* DATA RECORDS *
(* ===== verification/DhcpLife.v ===== *)
(** * The life cycle of the DHCP server: [Serve], [Close] and the cancellation

    [Serve] runs beside any number of calls of [Close] and beside the goroutine
    it starts, which closes the server when the context is cancelled.  The
    threads interleave statement by statement; [lifecycleMu] is a lock they
    take.  The listener is the packet library's: its constructor answers as it
    likes, its [Serve] returns once the listener is closed, and may return with
    a read error before. *)
From S2P Require Import Prelude Errors GoStrings GoNet BpfTypes Prog Dhcp.

(** What the threads share: the fields of [Server], the context, the listeners
    that are open, those that [Close] closed, and whether a closed channel was
    closed again, which panics. *)
Record shared := MkShared {
  sh_lock : bool; sh_closed : bool; sh_server : option Z; sh_done : bool;
  sh_ctx : bool; sh_open : gset Z; sh_closes : list Z; sh_panic : bool;
}.
Inductive close_pc :=
  | ClLock | ClTest | ClMark | ClDone | ClRead | ClUnlock (srv : option Z) | ClConn (srv : option Z) | ClEnd.
Inductive serve_pc :=
  | SvLock | SvTest | SvNew | SvPublish (srv : Z) | SvUnlock (srv : Z) | SvGo (srv : Z) | SvServe (srv : Z) | SvEnd (r : res unit).
Inductive thread :=
  | Serving (pc : serve_pc)
  | Closing (pc : close_pc)          (* a caller of Close *)
  | Waiting                          (* the goroutine, in its select *)
  | Cancelling (pc : close_pc).      (* the goroutine, in its call of Close *)

Definition set_lock (b : bool) (s : shared) : shared :=
  MkShared b (sh_closed s) (sh_server s) (sh_done s) (sh_ctx s) (sh_open s) (sh_closes s) (sh_panic s).
Definition set_closed (s : shared) : shared :=
  MkShared (sh_lock s) true (sh_server s) (sh_done s) (sh_ctx s) (sh_open s) (sh_closes s) (sh_panic s).
Definition close_done (s : shared) : shared :=
  MkShared (sh_lock s) (sh_closed s) (sh_server s) true (sh_ctx s) (sh_open s) (sh_closes s) (sh_panic s || sh_done s).
Definition set_server (l : Z) (s : shared) : shared :=
  MkShared (sh_lock s) (sh_closed s) (Some l) (sh_done s) (sh_ctx s) (sh_open s) (sh_closes s) (sh_panic s).
Definition cancel (s : shared) : shared :=
  MkShared (sh_lock s) (sh_closed s) (sh_server s) (sh_done s) true (sh_open s) (sh_closes s) (sh_panic s).
Definition open_conn (l : Z) (s : shared) : shared :=
  MkShared (sh_lock s) (sh_closed s) (sh_server s) (sh_done s) (sh_ctx s) ({[ l ]} ∪ sh_open s) (sh_closes s) (sh_panic s).
Definition drop_conn (l : Z) (s : shared) : shared :=
  MkShared (sh_lock s) (sh_closed s) (sh_server s) (sh_done s) (sh_ctx s) (sh_open s ∖ {[ l ]}) (sh_closes s) (sh_panic s).
Definition close_conn (l : Z) (s : shared) : shared :=
  MkShared (sh_lock s) (sh_closed s) (sh_server s) (sh_done s) (sh_ctx s) (sh_open s ∖ {[ l ]}) (sh_closes s ++ [l]) (sh_panic s).

(** ** One statement of [Close] *)
Definition close_next (pc : close_pc) (s : shared) : option (close_pc * shared) :=
  match pc with
  | ClLock => if sh_lock s then None else Some (ClTest, set_lock true s)
  | ClTest => Some (if sh_closed s then (ClEnd, set_lock false s) else (ClMark, s))
  | ClMark => Some (ClDone, set_closed s)
  | ClDone => Some (ClRead, close_done s)
  | ClRead => Some (ClUnlock (sh_server s), s)
  | ClUnlock srv => Some (ClConn srv, set_lock false s)
  | ClConn (Some l) => Some (ClEnd, close_conn l s)
  | ClConn None => Some (ClEnd, s)
  | ClEnd => None
  end.

(** ** One statement of [Serve], and the goroutine it starts *)
(** [choice]: what the constructor of the listener and its [Serve] answer, and
    which ready case the select takes. *)
Record choice := MkChoice { ch_new : ans Z; ch_ret : res unit; ch_ctx : bool }.
Definition serve_next (ch : choice) (pc : serve_pc) (s : shared) : option (serve_pc * shared * list thread) :=
  match pc with
  | SvLock => if sh_lock s then None else Some (SvTest, set_lock true s, [])
  | SvTest => Some (if sh_closed s then (SvEnd (Ok tt), set_lock false s, []) else (SvNew, s, []))
  | SvNew =>
      match ch_new ch with
      | inl l => if bool_decide (l ∈ sh_open s) then None else Some (SvPublish l, open_conn l s, [])
      | inr e => Some (SvEnd (Err (errorw "failed to create server: " e "")), set_lock false s, [])
      end
  | SvPublish l => Some (SvUnlock l, set_server l s, [])
  | SvUnlock l => Some (SvGo l, set_lock false s, [])
  | SvGo l => Some (SvServe l, s, [Waiting])
  | SvServe l => if bool_decide (l ∈ sh_open s) then None else Some (SvEnd (ch_ret ch), s, [])
  | SvEnd _ => None
  end.
Definition thread_next (ch : choice) (t : thread) (s : shared) : option (thread * shared * list thread) :=
  match t with
  | Serving pc => match serve_next ch pc s with Some (pc, s, new) => Some (Serving pc, s, new) | None => None end
  | Closing pc => match close_next pc s with Some (pc, s) => Some (Closing pc, s, []) | None => None end
  | Waiting =>
      if sh_ctx s && (ch_ctx ch || negb (sh_done s)) then Some (Cancelling ClLock, s, [])
      else if sh_done s then Some (Cancelling ClEnd, s, []) else None
  | Cancelling pc => match close_next pc s with Some (pc, s) => Some (Cancelling pc, s, []) | None => None end
  end.

Definition life : Type := shared * list thread.
(** A thread goes on. *)
Inductive goes_on : life → life → Prop :=
  | goes_on_at i ch s ts t t' s' new :
      ts !! i = Some t → thread_next ch t s = Some (t', s', new) → goes_on (s, ts) (s', <[i := t']> ts ++ new).
(** What happens from outside: the context is cancelled, [Close] is called, a
    read fails and the library ends its loop, with or without its listener. *)
Inductive outside : life → life → Prop :=
  | outside_cancel s ts : outside (s, ts) (cancel s, ts)
  | outside_close s ts : outside (s, ts) (s, ts ++ [Closing ClLock])
  | outside_error i s ts l e s' :
      ts !! i = Some (Serving (SvServe l)) → s' = s ∨ s' = drop_conn l s →
      outside (s, ts) (s', <[i := Serving (SvEnd (Err e))]> ts).
Definition life_step (c c' : life) : Prop := goes_on c c' ∨ outside c c'.
Definition life_start : life := (MkShared false false None false false ∅ [] false, [Serving SvLock]).

(** ** The invariant *)
Definition close_crit (pc : close_pc) : bool :=
  match pc with ClTest | ClMark | ClDone | ClRead | ClUnlock _ => true | _ => false end.
Definition serve_crit (pc : serve_pc) : bool :=
  match pc with SvTest | SvNew | SvPublish _ | SvUnlock _ => true | _ => false end.
Definition crit (t : thread) : bool :=
  match t with Serving pc => serve_crit pc | Closing pc | Cancelling pc => close_crit pc | Waiting => false end.

(** Past the point where [closed] was set by this very call. *)
Definition close_active (pc : close_pc) : bool :=
  match pc with ClDone | ClRead | ClUnlock _ | ClConn _ => true | _ => false end.
Definition active (t : thread) : bool := match t with Closing pc | Cancelling pc => close_active pc | _ => false end.
Definition watcher (t : thread) : bool := match t with Waiting | Cancelling _ => true | _ => false end.
Definition close_ok (s : shared) (pc : close_pc) : Prop :=
  match pc with
  | ClTest => sh_closed s = true → sh_done s = true
  | ClMark => sh_closed s = false
  | ClDone => sh_closed s = true ∧ sh_done s = false
  | ClRead => sh_closed s = true ∧ sh_done s = true
  | ClUnlock srv => sh_closed s = true ∧ sh_done s = true ∧ srv = sh_server s
  | ClConn srv => sh_closed s = true ∧ srv = sh_server s
  | ClEnd => sh_closed s = true
  | ClLock => True
  end.
Definition serve_ok (s : shared) (pc : serve_pc) : Prop :=
  match pc with
  | SvLock => sh_server s = None ∧ sh_open s = ∅
  | SvTest => (sh_closed s = true → sh_done s = true) ∧ sh_server s = None ∧ sh_open s = ∅
  | SvNew => sh_closed s = false ∧ sh_server s = None ∧ sh_open s = ∅
  | SvPublish l => sh_closed s = false ∧ sh_server s = None ∧ sh_open s = {[ l ]}
  | SvUnlock l => sh_closed s = false ∧ sh_server s = Some l
  | SvGo l | SvServe l => sh_server s = Some l
  | SvEnd _ => True
  end.
Definition thread_ok (s : shared) (t : thread) : Prop :=
  match t with
  | Serving pc => serve_ok s pc
  | Closing pc | Cancelling pc => close_ok s pc
  | Waiting => True
  end.
Definition published (pc : serve_pc) : bool := match pc with SvServe _ | SvEnd _ => true | _ => false end.

Record life_inv (s : shared) (ts : list thread) : Prop := {
  li_panic : sh_panic s = false;
  li_done : sh_done s = true → sh_closed s = true;
  li_quiet : sh_lock s = false → sh_closed s = true → sh_done s = true;
  li_mutex : ∀ i j t u, ts !! i = Some t → ts !! j = Some u → crit t = true → crit u = true → i = j;
  li_crit : ∀ i t, ts !! i = Some t → crit t = true → sh_lock s = true;
  li_holder : sh_lock s = true → ∃ i t, ts !! i = Some t ∧ crit t = true;
  li_zero : ∃ pc, ts !! 0%nat = Some (Serving pc);
  li_one : ∀ i pc, ts !! i = Some (Serving pc) → i = 0%nat;
  li_ok : ∀ i t, ts !! i = Some t → thread_ok s t;
  li_open : ∀ l, l ∈ sh_open s → sh_server s = Some l ∨ ts !! 0%nat = Some (Serving (SvPublish l));
  li_pending : ∀ l, l ∈ sh_open s → sh_closed s = true → ∃ i t, ts !! i = Some t ∧ active t = true;
  li_watch : ∀ pc l, ts !! 0%nat = Some (Serving pc) → published pc = true → sh_server s = Some l → ∃ i t, ts !! i = Some t ∧ watcher t = true;
  li_active : ∀ i j t u, ts !! i = Some t → ts !! j = Some u → active t = true → active u = true → i = j;
  li_marked : ∀ i t, ts !! i = Some t → active t = true → sh_closed s = true ∧ sh_closes s = [];
  li_closes : sh_closes s = [] ∨ (sh_closed s = true ∧ length (sh_closes s) = 1%nat);
}.

(** ** Every step keeps it *)
(** A thread that moves to [t'], and what the others must put up with. *)
Section moved.
Context (s s' : shared) (ts : list thread) (i : nat) (t t' : thread).
Context (HI : life_inv s ts) (Ht : ts !! i = Some t).
Notation ts' := (<[i := t']> ts).

Lemma moved_at : ts' !! i = Some t'.
Proof. apply list_lookup_insert_eq. by eapply lookup_lt_Some. Qed.
Lemma moved_other j : i ≠ j → ts' !! j = ts !! j.
Proof. apply list_lookup_insert_ne. Qed.
Lemma moved_cases j u : ts' !! j = Some u → (j = i ∧ u = t') ∨ (j ≠ i ∧ ts !! j = Some u).
Proof. intros [(-> & -> & _)|[? ?]]%list_lookup_insert_Some; auto. Qed.

(** At most one thread has a property that the step does not spread. *)
Lemma moved_unique (P : thread → bool) :
  (∀ j k u v, ts !! j = Some u → ts !! k = Some v → P u = true → P v = true → j = k) →
  (P t' = true → P t = true ∨ ∀ j u, ts !! j = Some u → P u = false) →
  ∀ j k u v, ts' !! j = Some u → ts' !! k = Some v → P u = true → P v = true → j = k.
Proof.
  intros Hu Hp j k u v [[-> ->]|[Hj Hju]]%moved_cases [[-> ->]|[Hk Hkv]]%moved_cases Pu Pv; [done| | |by eapply Hu].
  - destruct (Hp Pu) as [Pt|Hno]; [by eapply Hu|]. by rewrite (Hno _ _ Hkv) in Pv.
  - destruct (Hp Pv) as [Pt|Hno]; [by eapply Hu|]. by rewrite (Hno _ _ Hju) in Pu.
Qed.
Lemma moved_exists (P : thread → bool) : (P t = true → P t' = true) →
  (∃ j u, ts !! j = Some u ∧ P u = true) → ∃ j u, ts' !! j = Some u ∧ P u = true.
Proof.
  intros Hp (j & u & Hj & Pu). destruct (decide (i = j)) as [<-|Hne].
  - rewrite Ht in Hj. injection Hj as <-. exists i, t'. split; [apply moved_at|auto].
  - exists j, u. by rewrite moved_other.
Qed.
End moved.

(** What a thread relies on while another one moves. *)
Lemma thread_ok_lock s b t : thread_ok s t → thread_ok (set_lock b s) t.
Proof. by destruct t as [[]|[]| |[]]. Qed.
Lemma thread_ok_closed s t : crit t = false → thread_ok s t → thread_ok (set_closed s) t.
Proof. destruct t as [[]|[]| |[]]; cbn; naive_solver. Qed.
Lemma thread_ok_done s t : crit t = false → thread_ok s t → thread_ok (close_done s) t.
Proof. by destruct t as [[]|[]| |[]]. Qed.
Lemma thread_ok_conn s l t : sh_closed s = true → thread_ok s t → thread_ok (close_conn l s) t.
Proof.
  intros Hc. destruct t as [[]|[]| |[]]; cbn; intros; destruct_and?; split_and?; try done; try congruence; set_solver.
Qed.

* WHAT IS NEEDED *
Whichever lines of the records above hold the word "ClDone" should all be copied out.

* REPLY *
  | ClLock | ClTest | ClMark | ClDone | ClRead | ClUnlock (srv : option Z) | ClConn (srv : option Z) | ClEnd.
  | ClMark => Some (ClDone, set_closed s)
  | ClDone => Some (ClRead, close_done s)
  match pc with ClTest | ClMark | ClDone | ClRead | ClUnlock _ => true | _ => false end.
  match pc with ClDone | ClRead | ClUnlock _ | ClConn _ => true | _ => false end.
  | ClDone => sh_closed s = true ∧ sh_done s = false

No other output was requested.